__Work item__.
What is the count of lines below that include "Lemma"? Reply with nothing else.

====== Data in this exercise

Lemma NewPool_start_inv rand_ids secret rnd now count startPort bootstraps can_listen p :
  (∀ i, ∃ r, rand_ids i = Ok r ∧ 0 ≤ r < 2 ^ 160 / count) →
  0 < count → count * 64000 ≤ maxAlloc → 0 ≤ startPort → startPort + count ≤ 2 ^ 63 →
  NewPool rand_ids secret rnd now count startPort bootstraps = Ok p →
  start_inv can_listen (Z.to_nat count) (λ i, startPort + Z.of_nat i) (unmade (Z.to_nat count))
    (p, no_start_locals).
Proof.
  intros Hrand Hc Hmem Hp1 Hp2 Hnew.
  destruct (NewPool_correct rand_ids secret rnd now count startPort bootstraps Hrand Hc Hmem Hp1 Hp2)
    as (p0 & Hnew' & Hlen & _ & _ & Hnodes). rewrite Hnew in Hnew'. injection Hnew' as <-.
  apply new_pool_start_inv; [lia|]. intros i Hi. destruct (lookup_lt_is_Some_2 (p_nodes p) i) as [w Hw]; [lia|].
  destruct (Hnodes i w Hw) as (Hport & _ & _ & Hinv). revert Hinv. unfold node_waiting, node_world.
  rewrite (list_lookup_total_correct _ _ _ Hw). by destruct w.
Qed.

Lemma out_add x m : out x → out m → out (x ⊕ m).
Proof.
  intros [H1 H2] [H3 H4]. split; [change (x.1.1.2 ⊎ m.1.1.2 = ∅); by rewrite H1, H3|change (x.2 + m.2 = 0)%nat; lia].
Qed.

(** If all others have ended, the group is empty. *)
Lemma ended_group can_listen n port m s : out m → start_inv can_listen n port (to_start [] ⊕ m) s → sl_wg s.2 = 0.
Proof.
  intros [Er Ed] [_ (a & Ha & Hw & _) _ _ _ _ _ _].
  destruct m as [[[fa fr] fk] fd]. cbn [fst snd u_add prod_units nat_units gmultiset_units to_start] in *.
  destruct (one_stage _ _ _ Ha) as [-> _]. subst.
  change (list_to_set_disj []) with (@empty (gmultiset nat) _) in Hw. rewrite (left_id_L ∅ disj_union) in Hw.
  pose proof (gmultiset_size_empty (A := nat)) as E. cbn in Hw. rewrite E in Hw. lia.
Qed.

Lemma rests_out (s : Starting) rest rs : Forall2 (rests (λ _ _, False) out s) rest rs → out (u_total rs).
Proof.
  induction 1 as [|p x rest rs [[_ Hx]|[]] _ IH]; [done|]. by apply out_add.
Qed.

(** C15: a pool starts. Take a new pool, and [Start] with the loops of the nodes it starts,
    in any interleaving, whatever datagrams arrive meanwhile. From every point of such a
    run [Start] can come back, unless a datagram makes the process panic: no node that
    reports an error waits for room in [errChan], and the group empties. When [Start] has
    come back, the errors it collected are those of exactly the nodes whose port could not
    be bound, each once; and without errors every node runs and is sound, with its table,
    its secrets and the shared event channel. *)
Theorem pool_Start_correct rand_ids secret rnd now count startPort bootstraps resolve can_listen reads ticks
  rotations stat_ticks p p' l' pool :
  (∀ i, ∃ r, rand_ids i = Ok r ∧ 0 ≤ r < 2 ^ 160 / count) →
  0 < count → count * 64000 ≤ maxAlloc → 0 ≤ startPort → startPort + count ≤ 2 ^ 63 →
  (∀ i data addr, Some (data, addr) ∈ reads i → wf_addr addr) →
  NewPool rand_ids secret rnd now count startPort bootstraps = Ok p →
  rtc (λ x y, cstep x y ∨ starting_env x y)
    ((p, no_start_locals), [_ ← pool_Start resolve can_listen reads ticks rotations stat_ticks; Ret tt])
    ((p', l'), pool) →
  (∃ s pool', rtc cstep ((p', l'), pool) (s, pool') ∧
     (pool' !! 0%nat = Some (Ret tt) ∨ ∃ x, cpanics (s, pool') x ∧ remote_panic x)) ∧
  (pool !! 0%nat = Some (Ret tt) →
   sl_errs l' ≡ₚ filter (λ i, can_listen (startPort + Z.of_nat i) = false) (seq 0 (Z.to_nat count)) ∧
   (sl_errs l' = [] → pool_inv (Z.to_nat count) p')).
Proof.
  intros Hrand Hc Hmem Hp1 Hp2 Hreads Hnew Hr.
  set (n := Z.to_nat count). set (port := λ i : nat, startPort + Z.of_nat i).
  pose proof (NewPool_start_inv rand_ids secret rnd now count startPort bootstraps can_listen p
    Hrand Hc Hmem Hp1 Hp2 Hnew) as HI. fold n port in HI.
  set (main := _ ← pool_Start resolve can_listen reads ticks rotations stat_ticks; Ret tt) in *.
  assert (led (start_inv can_listen n port) remote_panic (λ _ _, False) out start_waits never all_started
    ((p, no_start_locals), [main])) as Hled0.
  { exists main, (unmade n), [], []. split_and!; [done| |constructor|].
    - eapply leads_bind; [by apply heads_pool_Start|]. intros err ? (es & -> & _). by exists es.
    - cbn [u_total foldr fst]. by rewrite (comm u_add), (left_id u_none u_add). }
  destruct (reachable_led _ _ _ _ _ never (λ _ F, match F with end) _ _ _ _ (starting_env_inv can_listen n port) Hled0 Hr)
    as [Hled|[_ [? []]]].
  split.
  - destruct (led_exits _ _ _ _ _ never (λ _ F, match F with end) _ (λ _, True) (λ _ _ _, I) _ Hled) as ([s pool'] & Hr' & Hend).
    { eapply (rtc_quits _ starting_env); [|exact Hr|]; [by intros x y H; destruct H|].
      constructor; [|constructor]. apply quits_bind; [apply quits_pool_Start|done]. }
    exists s, pool'. split; [done|]. destruct Hend as [?|[[x Hx]|(r & rs & [-> Hw] & Hrest & HI')]]; [by left| |].
    + right. exists x. split; [done|].
      assert (rtc (λ x y, cstep x y ∨ starting_env x y) ((p', l'), pool) (s, pool')) as Hr2
        by (by apply (rtc_subrel cstep); [left|]).
      destruct (reachable_led _ _ _ _ _ never (λ _ F, match F with end) _ _ _ _ (starting_env_inv can_listen n port) Hled Hr2)
        as [Hled'|[_ [? []]]].
      exact (led_panics _ _ _ _ _ _ _ _ _ Hled' Hx).
    + destruct Hw. eapply ended_group, HI'. by eapply rests_out.
  - intros He. destruct (led_ended _ _ _ _ _ _ _ _ Hled He) as (r & rs & [es Hes] & HI').
    eapply (all_started_errs _ _ _ _ _ es HI'). cbn. rewrite Hes. multiset_solver.
Qed.

(** Two nodes, and the second port is taken: the first node boots while the second
    reports its error. *)
Definition sample_new : Pool :=
  match NewPool (λ i, Ok (Z.of_nat i mod 2)) (λ _, []) (λ _ _, replicate 20 x01) 0 2 6881 [] with
  | Ok p => p
  | _ => sample_pool
  end.

Definition sample_start : config Starting :=
  ((sample_new, no_start_locals),
   [_ ← pool_Start no_resolver (λ port, port =? 6881) (λ _, []) (λ _, []) 0 0; Ret tt]).

Definition sample_schedule : list (nat * nat) :=
  (replicate 6 (0, 0) ++ replicate 3 (2, 0) ++ replicate 17 (1, 0) ++ replicate 4 (0, 0))%nat.

Lemma pool_Start_correct_witness : ∃ p' l' pool,
  rtc (λ x y, cstep x y ∨ starting_env x y) sample_start ((p', l'), pool) ∧
  pool !! 0%nat = Some (Ret tt) ∧ sl_errs l' ≡ₚ [1%nat].
Proof.
  destruct (follow sample_schedule sample_start) as [[[p' l'] pool]|] eqn:E; [|vm_compute in E; discriminate].
  assert (rtc (λ x y, cstep x y ∨ starting_env x y) sample_start ((p', l'), pool)) as Hr.
  { apply (rtc_subrel cstep); [by left|]. by apply (follow_rtc sample_schedule). }
  assert (pool !! 0%nat = Some (Ret tt)) as H0.
  { enough ((λ c : config Starting, c.2 !! 0%nat) <$> follow sample_schedule sample_start = Some (Some (Ret tt))) as H
      by (rewrite E in H; by injection H). vm_compute. reflexivity. }
  exists p', l', pool. split; [exact Hr|]. split; [exact H0|].
  destruct (pool_Start_correct (λ i, Ok (Z.of_nat i mod 2)) (λ _, []) (λ _ _, replicate 20 x01) 0 2 6881 []
    no_resolver (λ port, port =? 6881) (λ _, []) (λ _, []) 0 0 sample_new p' l' pool) as (_ & Hend).
  - intros i. exists (Z.of_nat i mod 2). split; [done|].
    pose proof (Z.mod_pos_bound (Z.of_nat i) 2 ltac:(lia)).
    assert (2 ≤ 2 ^ 160 / 2) by (vm_compute; discriminate). lia.
  - lia.
  - vm_compute. discriminate.
  - lia.
  - lia.
  - intros i data addr Hin. inversion Hin.
  - reflexivity.
  - exact Hr.
  - exact (proj1 (Hend H0)).
Defined.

============

__Reply__.
5